[Stored items]
·····

(** C10: whatever the request and whoever was signed in, [signup] leaves
    no one signed in unless it creates an account.  A GET, a submission
    that does not validate and a submission refused for uniqueness all end
    with an empty session, the form shown and the database as before; only
    a created account is signed in, and it is the new one. *)
Theorem signup_ends_session `{Collaborators} req sess d :
  let r := serve route_signup req sess d in
  let shown_again :=
    outcome r = inr (render_template "users/signup.html" []) ∧
    session_after r = None ∧ db_after r = d in
  (method req = GET → shown_again) ∧
  (validate_on_submit UserAddForm req = false → shown_again) ∧
  (taken None (signup_row (form_data req)) d = true → shown_again) ∧
  (shown_again ∨
   outcome r = inr (redirect "/") ∧
   session_after r = Some (S (users_seq d)) ∧
   users (db_after r) =
     <[S (users_seq d) := signup_row (form_data req)]> (users d)).
Proof.
  unfold serve, view, signup.
  assert (method req = GET → validate_on_submit UserAddForm req = false)
    as Hget.
  { intros Hm. unfold validate_on_submit, is_submitted. by rewrite Hm. }
  destruct (validate_on_submit UserAddForm req) eqn:Hform; unfold_effects;
    fold (signup_row (form_data req)).
  - destruct (taken None (signup_row (form_data req)) d) eqn:Htaken; simpl.
    + repeat split; auto.
    + split; [intros Hm; by apply Hget in Hm|].
      split; [done|]. split; [done|]. right. done.
  - repeat split; auto.
Qed.

(** C7: in a profile-edit request of a signed-in account, when the
    password sent with the form does not authenticate the account, the
    database is left as it was and a valid submission is answered with the
    form and the flashed "Incorrect password"; so a changed database means
    a validated form and a successful re-authentication. *)
Theorem profile_requires_password `{Collaborators} req uid u d :
  users d !! uid = Some u →
  let r := serve route_profile req (Some uid) d in
  let reauth :=
    User_authenticate (username u) (f_password (form_data req)) d in
  (reauth = None →
     db_after r = d ∧ session_after r = Some uid ∧
     (validate_on_submit UserEditForm req = true →
        outcome r = inr (render_template "users/edit.html" []) ∧
        flashed r = [("Incorrect password", "danger")])) ∧
  (db_after r ≠ d →
     is_Some reauth ∧ validate_on_submit UserEditForm req = true).
Proof.
  intros Hu. unfold serve, view, profile.
  rewrite (add_user_to_g_signed_in uid u d Hu). simpl.
  destruct (validate_on_submit UserEditForm req) eqn:Hform; unfold_effects.
  - destruct (User_authenticate (username u) (f_password (form_data req)) d)
      as [acct|] eqn:Hauth; simpl.
    + split; [done|]. intros _. split; [by eexists|done].
    + split; [done|]. intros Hchg. by destruct Hchg.
  - split; [done|]. intros Hchg. by destruct Hchg.
Qed.

Lemma profile_requires_password_witness :
  let req := post true (mkFormData "alicia" "guess" "a@example.com" "" "" "" "") in
  users sample_db !! 1 = Some alice ∧
  let r := @serve sample_env route_profile req (Some 1) sample_db in
  let reauth :=
    @User_authenticate sample_env (username alice) (f_password (form_data req))
      sample_db in
  (reauth = None →
     db_after r = sample_db ∧ session_after r = Some 1 ∧
     (@validate_on_submit sample_env UserEditForm req = true →
        outcome r = inr (render_template "users/edit.html" []) ∧
        flashed r = [("Incorrect password", "danger")])) ∧
  (db_after r ≠ sample_db →
     is_Some reauth ∧ @validate_on_submit sample_env UserEditForm req = true).
Proof.
  split; [reflexivity|].
  apply (@profile_requires_password sample_env
           (post true (mkFormData "alicia" "guess" "a@example.com" "" "" "" ""))
           1 alice sample_db).
  reflexivity.
Defined.

(** With the right password the same form is applied: the model's update
    path is live. *)
Example profile_update_sample :
  let req := post true (mkFormData "alicia" "wonderland" "a@example.com"
                          "" "" "hi" "") in
  let r := @serve sample_env route_profile req (Some 1) sample_db in
  outcome r = inr (redirect "/users/1") ∧
  users (db_after r) !! 1 =
    Some (mkUser "alicia" "a@example.com" "$2b$wonderland"
            "/static/images/default-pic.png" "/static/images/warbler-hero.jpg"
            "hi" "").
Proof. vm_compute. by split. Qed.

(** ** The authorization gate *)

(** C4 as stated fails: bob is signed in and submits the compose form with
    an invalid token; the form is shown again, nothing is flashed, and the
    answer is not the "access unauthorized" one. *)
Lemma add_message_bad_token_not_unauthorized :
  ¬ (∀ req sess d,
       g_user (add_user_to_g sess d) = None ∨ csrf_token_ok req = false →
       @serve sample_env route_add_message req sess d =
         access_unauthorized sess d).
Proof.
  intros Hall.
  specialize (Hall (post false (mkFormData "" "" "" "" "" "" "hi"))
                (Some 2) sample_db (or_intror eq_refl)).
  vm_compute in Hall. discriminate Hall.
Qed.

(** C4, amended: let the session carry no account or the token be invalid.
    A route guarded by the token-only form answers with the one "access
    unauthorized" outcome, database and session untouched, for either
    cause.  The compose and profile routes answer so when no account is
    signed in; with an account and a bad token they show their form again,
    flash nothing and leave the database untouched.  On the routes without
    an account check, a bad token still means no change to the database. *)
Theorem gate_denies `{Collaborators} r req sess d :
  g_user (add_user_to_g sess d) = None ∨ csrf_token_ok req = false →
  let res := serve r req sess d in
  match gate_of r with
  | token_gate => res = access_unauthorized sess d
  | form_gate template =>
      if truthy (g_user (add_user_to_g sess d))
      then res = mkResult (inr (render_template template [])) d sess []
      else res = access_unauthorized sess d
  | ungated => csrf_token_ok req = false → db_after res = d
  end.
Proof.
  intros Hden. unfold serve.
  destruct (g_user (add_user_to_g sess d)) as [[uid u]|] eqn:Hg.
  - destruct Hden as [Hnone|Htok]; [discriminate|].
    pose proof (λ F, validate_csrf_token F req Htok) as Hform.
    destruct r; simpl;
      unfold demo, signup, login, logout, start_following, stop_following,
        profile, delete_user, add_message, like_message, delete_message,
        homepage;
      rewrite ?Hform, ?Hg; simpl; try reflexivity; intros _; unfold_effects.
    by destruct (User_authenticate "guest" "password" d) as [[? ?]|].
  - clear Hden.
    destruct r; simpl;
      unfold demo, signup, login, logout, start_following, stop_following,
        profile, delete_user, add_message, like_message, delete_message,
        homepage;
      rewrite ?Hg; simpl; rewrite ?orb_true_r; try reflexivity;
      intros Htok; rewrite ?(validate_csrf_token _ req Htok);
      unfold_effects; try done.
    by destruct (User_authenticate "guest" "password" d) as [[? ?]|].
Qed.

·····

*Exercise objective:* Your answer must be the records themselves, output again exactly.

*Exercise result:*
(** C10: whatever the request and whoever was signed in, [signup] leaves
    no one signed in unless it creates an account.  A GET, a submission
    that does not validate and a submission refused for uniqueness all end
    with an empty session, the form shown and the database as before; only
    a created account is signed in, and it is the new one. *)
Theorem signup_ends_session `{Collaborators} req sess d :
  let r := serve route_signup req sess d in
  let shown_again :=
    outcome r = inr (render_template "users/signup.html" []) ∧
    session_after r = None ∧ db_after r = d in
  (method req = GET → shown_again) ∧
  (validate_on_submit UserAddForm req = false → shown_again) ∧
  (taken None (signup_row (form_data req)) d = true → shown_again) ∧
  (shown_again ∨
   outcome r = inr (redirect "/") ∧
   session_after r = Some (S (users_seq d)) ∧
   users (db_after r) =
     <[S (users_seq d) := signup_row (form_data req)]> (users d)).
Proof.
  unfold serve, view, signup.
  assert (method req = GET → validate_on_submit UserAddForm req = false)
    as Hget.
  { intros Hm. unfold validate_on_submit, is_submitted. by rewrite Hm. }
  destruct (validate_on_submit UserAddForm req) eqn:Hform; unfold_effects;
    fold (signup_row (form_data req)).
  - destruct (taken None (signup_row (form_data req)) d) eqn:Htaken; simpl.
    + repeat split; auto.
    + split; [intros Hm; by apply Hget in Hm|].
      split; [done|]. split; [done|]. right. done.
  - repeat split; auto.
Qed.

(** C7: in a profile-edit request of a signed-in account, when the
    password sent with the form does not authenticate the account, the
    database is left as it was and a valid submission is answered with the
    form and the flashed "Incorrect password"; so a changed database means
    a validated form and a successful re-authentication. *)
Theorem profile_requires_password `{Collaborators} req uid u d :
  users d !! uid = Some u →
  let r := serve route_profile req (Some uid) d in
  let reauth :=
    User_authenticate (username u) (f_password (form_data req)) d in
  (reauth = None →
     db_after r = d ∧ session_after r = Some uid ∧
     (validate_on_submit UserEditForm req = true →
        outcome r = inr (render_template "users/edit.html" []) ∧
        flashed r = [("Incorrect password", "danger")])) ∧
  (db_after r ≠ d →
     is_Some reauth ∧ validate_on_submit UserEditForm req = true).
Proof.
  intros Hu. unfold serve, view, profile.
  rewrite (add_user_to_g_signed_in uid u d Hu). simpl.
  destruct (validate_on_submit UserEditForm req) eqn:Hform; unfold_effects.
  - destruct (User_authenticate (username u) (f_password (form_data req)) d)
      as [acct|] eqn:Hauth; simpl.
    + split; [done|]. intros _. split; [by eexists|done].
    + split; [done|]. intros Hchg. by destruct Hchg.
  - split; [done|]. intros Hchg. by destruct Hchg.
Qed.

Lemma profile_requires_password_witness :
  let req := post true (mkFormData "alicia" "guess" "a@example.com" "" "" "" "") in
  users sample_db !! 1 = Some alice ∧
  let r := @serve sample_env route_profile req (Some 1) sample_db in
  let reauth :=
    @User_authenticate sample_env (username alice) (f_password (form_data req))
      sample_db in
  (reauth = None →
     db_after r = sample_db ∧ session_after r = Some 1 ∧
     (@validate_on_submit sample_env UserEditForm req = true →
        outcome r = inr (render_template "users/edit.html" []) ∧
        flashed r = [("Incorrect password", "danger")])) ∧
  (db_after r ≠ sample_db →
     is_Some reauth ∧ @validate_on_submit sample_env UserEditForm req = true).
Proof.
  split; [reflexivity|].
  apply (@profile_requires_password sample_env
           (post true (mkFormData "alicia" "guess" "a@example.com" "" "" "" ""))
           1 alice sample_db).
  reflexivity.
Defined.

(** With the right password the same form is applied: the model's update
    path is live. *)
Example profile_update_sample :
  let req := post true (mkFormData "alicia" "wonderland" "a@example.com"
                          "" "" "hi" "") in
  let r := @serve sample_env route_profile req (Some 1) sample_db in
  outcome r = inr (redirect "/users/1") ∧
  users (db_after r) !! 1 =
    Some (mkUser "alicia" "a@example.com" "$2b$wonderland"
            "/static/images/default-pic.png" "/static/images/warbler-hero.jpg"
            "hi" "").
Proof. vm_compute. by split. Qed.

(** ** The authorization gate *)

(** C4 as stated fails: bob is signed in and submits the compose form with
    an invalid token; the form is shown again, nothing is flashed, and the
    answer is not the "access unauthorized" one. *)
Lemma add_message_bad_token_not_unauthorized :
  ¬ (∀ req sess d,
       g_user (add_user_to_g sess d) = None ∨ csrf_token_ok req = false →
       @serve sample_env route_add_message req sess d =
         access_unauthorized sess d).
Proof.
  intros Hall.
  specialize (Hall (post false (mkFormData "" "" "" "" "" "" "hi"))
                (Some 2) sample_db (or_intror eq_refl)).
  vm_compute in Hall. discriminate Hall.
Qed.

(** C4, amended: let the session carry no account or the token be invalid.
    A route guarded by the token-only form answers with the one "access
    unauthorized" outcome, database and session untouched, for either
    cause.  The compose and profile routes answer so when no account is
    signed in; with an account and a bad token they show their form again,
    flash nothing and leave the database untouched.  On the routes without
    an account check, a bad token still means no change to the database. *)
Theorem gate_denies `{Collaborators} r req sess d :
  g_user (add_user_to_g sess d) = None ∨ csrf_token_ok req = false →
  let res := serve r req sess d in
  match gate_of r with
  | token_gate => res = access_unauthorized sess d
  | form_gate template =>
      if truthy (g_user (add_user_to_g sess d))
      then res = mkResult (inr (render_template template [])) d sess []
      else res = access_unauthorized sess d
  | ungated => csrf_token_ok req = false → db_after res = d
  end.
Proof.
  intros Hden. unfold serve.
  destruct (g_user (add_user_to_g sess d)) as [[uid u]|] eqn:Hg.
  - destruct Hden as [Hnone|Htok]; [discriminate|].
    pose proof (λ F, validate_csrf_token F req Htok) as Hform.
    destruct r; simpl;
      unfold demo, signup, login, logout, start_following, stop_following,
        profile, delete_user, add_message, like_message, delete_message,
        homepage;
      rewrite ?Hform, ?Hg; simpl; try reflexivity; intros _; unfold_effects.
    by destruct (User_authenticate "guest" "password" d) as [[? ?]|].
  - clear Hden.
    destruct r; simpl;
      unfold demo, signup, login, logout, start_following, stop_following,
        profile, delete_user, add_message, like_message, delete_message,
        homepage;
      rewrite ?Hg; simpl; rewrite ?orb_true_r; try reflexivity;
      intros Htok; rewrite ?(validate_csrf_token _ req Htok);
      unfold_effects; try done.
    by destruct (User_authenticate "guest" "password" d) as [[? ?]|].
Qed.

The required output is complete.